Ce cercle vicieux n'a pas vraiment de raison d'être, vu les RCP internationaux des mêmes produits; l'information existe (et évolue tous les jours) – elle est juste inaccessible en France, et nous sommes en droit de nous demander pourquoi. Nous avons beaucoup de questions et vous demandons des réponses sans langue de bois (puisque celle-ci n’a aucune vertu constructive et qu'elle n'évitera pas que la liste des victimes s'allonge...).

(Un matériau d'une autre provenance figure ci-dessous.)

(* ===== verification/Runtime.v ===== *)
(** * The worker's job handler (src/backend/app/worker/runtime.py)

    [process_job] in its four stretches between the points where other workers
    can be observed: claim the node and commit; load the context and run the
    executor; complete under the lock of the execution row and commit; publish
    the nodes that were queued and commit. *)

From S2P Require Import Prelude Json PyStr Errors Models Registry Events Monad Store LogHelpers.
From S2P Require Import StateTransition Publisher.

Definition TERMINAL_NODE_STATUSES : list NodeExecutionStatus :=
  [NSUCCEEDED; NFAILED; NSKIPPED; NDEAD_LETTERED].

(** [[e.to_node for e in definition.edges if e.from_node == x]] and its converse. *)
Definition children_of (definition : WorkflowDefinition) (x : string) : list string :=
  to_node <$> filter (fun e => from_node e = x) (wf_edges definition).
Definition parents_of (definition : WorkflowDefinition) (x : string) : list string :=
  from_node <$> filter (fun e => to_node e = x) (wf_edges definition).

(** [{ne.node_id: ne for ne in node_execs}]: the values are references to the
    session's objects. *)
Definition node_exec_by_node_id (node_execs : list NodeExecution) : gmap string uuid :=
  foldl (fun m ne => <[ne_node_id ne := ne_id ne]> m) ∅ node_execs.

(** [{n.id: n for n in definition.nodes}]. *)
Definition node_def_by_id (definition : WorkflowDefinition) : gmap string Node :=
  foldl (fun m n => <[node_id n := n]> m) ∅ (wf_nodes definition).

Section runtime.
Context {Q : Type} `{QueuePublisher Q} {Net : Type}.

(** [str(exc)] of an exception other than [AppError], whose text is its message. *)
Context (str_exc : exc → string).

(** [list(s)] of a set of at most two elements: in which order is up to the hash seed. *)
Context (set_order : list json → list json).

(** ** Claim (lines 57 to 81) *)

Definition claim_job (fs : fields) : M Q (option uuid) :=
  job ← lift (deserialize_job_payload fs);
  node ← get_node (job_node_execution_id job);
  match node with
  | None => mret None
  | Some node =>
      if decide (ne_status node ∈ TERMINAL_NODE_STATUSES) then mret None
      else
        node ← transition_node_status (ne_id node) NQUEUED NRUNNING;
        node_started (ne_execution_id node) (ne_id node) (ne_node_id node) ≫= fun _ =>
        commit ≫= fun _ =>
        flush_events ≫= fun _ =>
        mret (Some (ne_id node))
  end.

(** ** Load and execute (lines 83 to 116) *)

(** What the rest of [process_job] keeps in its local variables. *)
Record Loaded : Type := mkLoaded {
  ld_execution : Execution;
  ld_definition : WorkflowDefinition;
  ld_node_def : Node;
  ld_node : uuid;
  ld_context : ExecutionContext
}.

(** [{pid: node_exec_by_node_id[pid].output_payload for pid in parent_ids if ...}]. *)
Definition upstream_outputs (node_execs : list NodeExecution) (parent_ids : list string) : pydict :=
  foldl (fun d pid =>
    match list_find (fun ne => ne_node_id ne = pid) (rev node_execs) with
    | Some (_, ne) => dict_set pid (json_opt_dict (ne_output_payload ne)) d
    | None => d
    end) [] parent_ids.

Definition load_job (node_ref : uuid) : M Q Loaded :=
  node ← node_object node_ref;
  execution ← get_execution_object (ne_execution_id node);
  match execution with
  | None => raise EAttributeError
  | Some execution =>
      version ← gets (fun w => db_versions (w_db w) !! ex_workflow_version_id execution);
      match version with
      | None => raise EAttributeError
      | Some version =>
          let definition := wv_definition version in
          match node_def_by_id definition !! ne_node_id node with
          | None => raise EKeyError
          | Some node_def =>
              all_node_execs ← select_nodes false (ex_id execution);
              let parent_ids := parents_of definition (ne_node_id node) in
              mret (mkLoaded execution definition node_def node_ref
                (mkExecutionContext (ex_id execution) (ne_id node) (ne_node_id node)
                   (node_config node_def) (default [] (ex_input_payload execution))
                   (upstream_outputs all_node_execs parent_ids) (ne_attempt node)
                   (uuid_str (ex_id execution) +:+ ":" +:+ ne_node_id node +:+ ":" +:+
                    py_str_Z (ne_attempt node))))
          end
      end
  end.

Definition exc_text (e : exc) : string :=
  match e with EApp a => ae_message a | _ => str_exc e end.

(** [registry.get] is outside the [try]; an exception of [execute] becomes a failure. *)
Definition run_executor (reg : ExecutorRegistry Net) (net : Net) (ld : Loaded) :
    res exc ExecutorResult :=
  executor ← registry_get reg (node_type (ld_node_def ld));
  Ok (match execute executor net (ld_context ld) with
      | Ok result => result
      | Err e => failed_result (exc_text e)
      end).

(** ** Downstream nodes *)

(** [skip_ids.add(candidate)]. *)
Definition set_add (x : json) (s : list json) : list json :=
  if existsb (fun y => py_eq y x) s then s else s ++ [x].

(** The branches of a condition node that were not chosen. *)
Definition skip_seeds (node_def : Node) (result : ExecutorResult) : res exc (list json) :=
  if String.eqb (node_type node_def) "condition" then
    let chosen := default JNull (dict_get "next_node" (output result)) in
    foldM (fun skip_ids candidate =>
      if py_truthy candidate && py_ne candidate chosen then
        if hashable candidate then Ok (set_add candidate skip_ids) else Err ETypeError
      else Ok skip_ids) []
      [default JNull (dict_get "true_path" (node_config node_def));
       default JNull (dict_get "false_path" (node_config node_def))]
  else Ok [].

(** [for c_id in skipped_children: if c_id not in queue: queue.append(c_id)]. *)
Definition enqueue_children (queue : list json) (skipped_children : list string) : list json :=
  foldl (fun queue c =>
    if existsb (fun q => py_eq q (JStr c)) queue then queue else queue ++ [JStr c])
    queue skipped_children.

(** [node_exec_by_node_id.get(skip_id)]: only strings are keys. *)
Definition by_key (by_node_id : gmap string uuid) (k : json) : option (string * uuid) :=
  match k with JStr x => (fun id => (x, id)) <$> by_node_id !! x | _ => None end.

(** [while queue: ...]. *)
Fixpoint skip_cascade (fuel : nat) (definition : WorkflowDefinition)
    (by_node_id : gmap string uuid) (queue : list json) : M Q () :=
  match queue with
  | [] => mret ()
  | skip_id :: queue =>
      match fuel with
      | O => raise EOutOfFuel
      | S fuel =>
          match by_key by_node_id skip_id with
          | None => skip_cascade fuel definition by_node_id queue
          | Some (x, id) =>
              skip_exec ← node_object id;
              if decide (ne_status skip_exec = NPENDING) then
                transition_node_status (ne_id skip_exec) NPENDING NSKIPPED ≫= fun _ =>
                skip_cascade fuel definition by_node_id
                  (enqueue_children queue (children_of definition x))
              else skip_cascade fuel definition by_node_id queue
          end
      end
  end.

(** [all(node_exec_by_node_id[p].status == SUCCEEDED for p in parent_ids)]. *)
Fixpoint all_parents_succeeded (by_node_id : gmap string uuid) (parent_ids : list string) :
    M Q bool :=
  match parent_ids with
  | [] => mret true
  | p :: parent_ids =>
      match by_node_id !! p with
      | None => raise EKeyError
      | Some id =>
          parent ← node_object id;
          if decide (ne_status parent = NSUCCEEDED)
          then all_parents_succeeded by_node_id parent_ids
          else mret false
      end
  end.

(** The body of [for child_id in children]; [Some] is appended to [nodes_to_publish]. *)
Definition queue_child (definition : WorkflowDefinition) (by_node_id : gmap string uuid)
    (child_id : string) : M Q (option uuid) :=
  match by_node_id !! child_id with
  | None => mret None
  | Some id =>
      child_exec ← node_object id;
      if decide (ne_status child_exec ≠ NPENDING) then mret None
      else
        ready ← all_parents_succeeded by_node_id (parents_of definition child_id);
        if (ready : bool) then
          queued ← transition_node_status (ne_id child_exec) NPENDING NQUEUED;
          mret (Some (ne_id queued))
        else mret None
  end.

(** [_queue_downstream_nodes]. A pass of the skip loop takes one element of the
    queue, and elements are added only when a pending node becomes skipped, its
    children once: the seeds plus the number of edges bound the passes. *)
Definition _queue_downstream_nodes (definition : WorkflowDefinition) (node_def : Node)
    (node : NodeExecution) (by_node_id : gmap string uuid) (result : ExecutorResult) :
    M Q (list uuid) :=
  let children := children_of definition (ne_node_id node) in
  match children with
  | [] => mret []
  | _ =>
      skip_ids ← lift (skip_seeds node_def result);
      let queue := set_order skip_ids in
      skip_cascade (length queue + length (wf_edges definition)) definition by_node_id queue ≫= fun _ =>
      for_omap (queue_child definition by_node_id) children
  end.

(** ** Failure *)

(** [DeadLetterJob(...)]. *)
Definition dead_letter_job (id : uuid) (now : datetime) (execution : Execution)
    (node : NodeExecution) : DeadLetterJob :=
  mkDeadLetterJob id (ex_id execution) (ne_id node) (ne_redis_message_id node)
    (match ne_error_message node with
     | Some m => if String.eqb m "" then "max attempts exceeded" else m
     | None => "max attempts exceeded"
     end)
    (ne_attempt node)
    (Some ((fun p => (p.1, JStr p.2)) <$>
           serialize_job_payload (mkJob (ex_id execution) (ne_id node)
             (ex_workflow_version_id execution) (ne_node_id node) (ne_attempt node))))
    now None None.

(** [session.add(DeadLetterJob(...))] and flush. *)
Definition add_dead_letter_job (execution : Execution) (node : NodeExecution) : M Q () :=
  id ← uuid4;
  now ← datetime_now;
  d ← gets w_db;
  if log_refers d (ex_id execution) (Some (ne_id node)) then
    update_db (db_set_dlq (<[id := dead_letter_job id now execution node]>))
  else raise EIntegrityError.

(** [_handle_node_failure]. *)
Definition _handle_node_failure (execution : Execution) (node_ref : uuid) : M Q (list uuid) :=
  node ← node_object node_ref;
  if (ne_attempt node <? ne_max_attempts node)%Z then
    transition_node_status (ne_id node) NFAILED NRETRYING ≫= fun _ =>
    retried ← transition_node_status (ne_id node) NRETRYING NQUEUED;
    retry_scheduled (ex_id execution) (ne_id retried) (ne_node_id retried)
      (ne_attempt retried) ≫= fun _ =>
    mret [ne_id retried]
  else
    transition_node_status (ne_id node) NFAILED NDEAD_LETTERED ≫= fun _ =>
    node ← node_object node_ref;
    dead_lettered (ex_id execution) (ne_id node) (ne_node_id node) (ne_error_message node) ≫= fun _ =>
    add_dead_letter_job execution node ≫= fun _ =>
    execution_now ← execution_object (ex_id execution);
    (if decide (ex_status execution_now = ERUNNING) then
       transition_execution_status (ex_id execution) ERUNNING EFAILED ≫= fun _ => mret ()
     else mret ()) ≫= fun _ =>
    mret [].

(** ** Complete (lines 118 to 186) *)

Definition set_output_payload (o : pydict) (n : NodeExecution) : NodeExecution :=
  mkNodeExecution (ne_id n) (ne_execution_id n) (ne_node_id n) (ne_node_type n) (ne_status n)
    (ne_attempt n) (ne_max_attempts n) (ne_input_payload n) (Some o) (ne_error_message n)
    (ne_idempotency_key n) (ne_redis_message_id n) (ne_worker_id n) (ne_queued_at n)
    (ne_started_at n) (ne_finished_at n).

Definition set_error_message (m : option string) (n : NodeExecution) : NodeExecution :=
  mkNodeExecution (ne_id n) (ne_execution_id n) (ne_node_id n) (ne_node_type n) (ne_status n)
    (ne_attempt n) (ne_max_attempts n) (ne_input_payload n) (ne_output_payload n) m
    (ne_idempotency_key n) (ne_redis_message_id n) (ne_worker_id n) (ne_queued_at n)
    (ne_started_at n) (ne_finished_at n).

(** Lines 170 to 184: the execution ends once all its nodes have. *)
Definition finish_execution (execution : Execution) (all_node_execs : list uuid) : M Q () :=
  nodes ← for_collect node_object all_node_execs;
  execution_now ← execution_object (ex_id execution);
  if forallb (fun ne => bool_decide (ne_status ne ∈ TERMINAL_NODE_STATUSES)) nodes &&
     bool_decide (ex_status execution_now = ERUNNING) then
    let final_status :=
      if existsb (fun ne => bool_decide (ne_status ne ∈ [NFAILED; NDEAD_LETTERED])) nodes
      then EFAILED else ESUCCEEDED in
    transition_execution_status (ex_id execution) ERUNNING final_status ≫= fun _ => mret ()
  else mret ().

(** [None] is the early return of a job whose node is no longer running. *)
Definition complete_job (ld : Loaded) (result : ExecutorResult) : M Q (option (list uuid)) :=
  let execution := ld_execution ld in
  select_execution (ex_id execution) ≫= fun _ =>
  all_node_execs ← select_nodes true (ex_id execution);
  let by_node_id := node_exec_by_node_id all_node_execs in
  match list_find (fun ne => ne_id ne = ld_node ld) all_node_execs with
  | None => raise ERuntimeError
  | Some (_, node) =>
      if decide (ne_status node ≠ NRUNNING) then mret None
      else
        nodes_to_publish ←
          (if success result then
             update_node (ne_id node) (set_output_payload (output result)) ≫= fun _ =>
             transition_node_status (ne_id node) NRUNNING NSUCCEEDED ≫= fun _ =>
             node_succeeded (ne_execution_id node) (ne_id node) (ne_node_id node) ≫= fun _ =>
             _queue_downstream_nodes (ld_definition ld) (ld_node_def ld) node by_node_id result
           else
             update_node (ne_id node) (set_error_message (error result)) ≫= fun _ =>
             transition_node_status (ne_id node) NRUNNING NFAILED ≫= fun _ =>
             node_failed (ne_execution_id node) (ne_id node) (ne_node_id node) (error result) ≫= fun _ =>
             _handle_node_failure execution (ne_id node));
        finish_execution execution (ne_id <$> all_node_execs) ≫= fun _ =>
        commit ≫= fun _ =>
        mret (Some nodes_to_publish)
  end.

(** ** [process_job] *)

Definition process_job (reg : ExecutorRegistry Net) (net : Net) (fs : fields) : M Q () :=
  claimed ← claim_job fs;
  match claimed with
  | None => mret ()
  | Some node_ref =>
      ld ← load_job node_ref;
      result ← lift (run_executor reg net ld);
      completed ← complete_job ld result;
      match completed with
      | None => mret ()
      | Some nodes_to_publish =>
          publish_nodes (ex_workflow_version_id (ld_execution ld)) (ex_id (ld_execution ld))
            nodes_to_publish
      end
  end.

End runtime.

Voici quelques questions:

·        Pourquoi a-t-il fallu attendre huit ans pour que l’apoplexie hypophysaire figure enfin dans le RCP de l’Enantone (huit ans après son entrée dans le RCP faits par Takeda Abbott pour la FDA?).

·        Pourquoi rien n'est fait pour changer ces différences énormes d'un pays à l'autre, harmoniser les notices?

.        Pourquoi l'Afssaps refuse-t-elle de rendre publics les signalements déjà existants?

·        Pourquoi laisse-t-on la liste des victimes s'allonger, sans même leur donner la possibilité d'être correctement soignées? Puisqu'on ne soigne bien que ce dont on (re)connaît la cause. Les effets secondaires aussi divers soient-ils ont des points communs qu'il est indispensable de connaître et qui relèvent du mode d'action et des caractéristiques de la GnRH.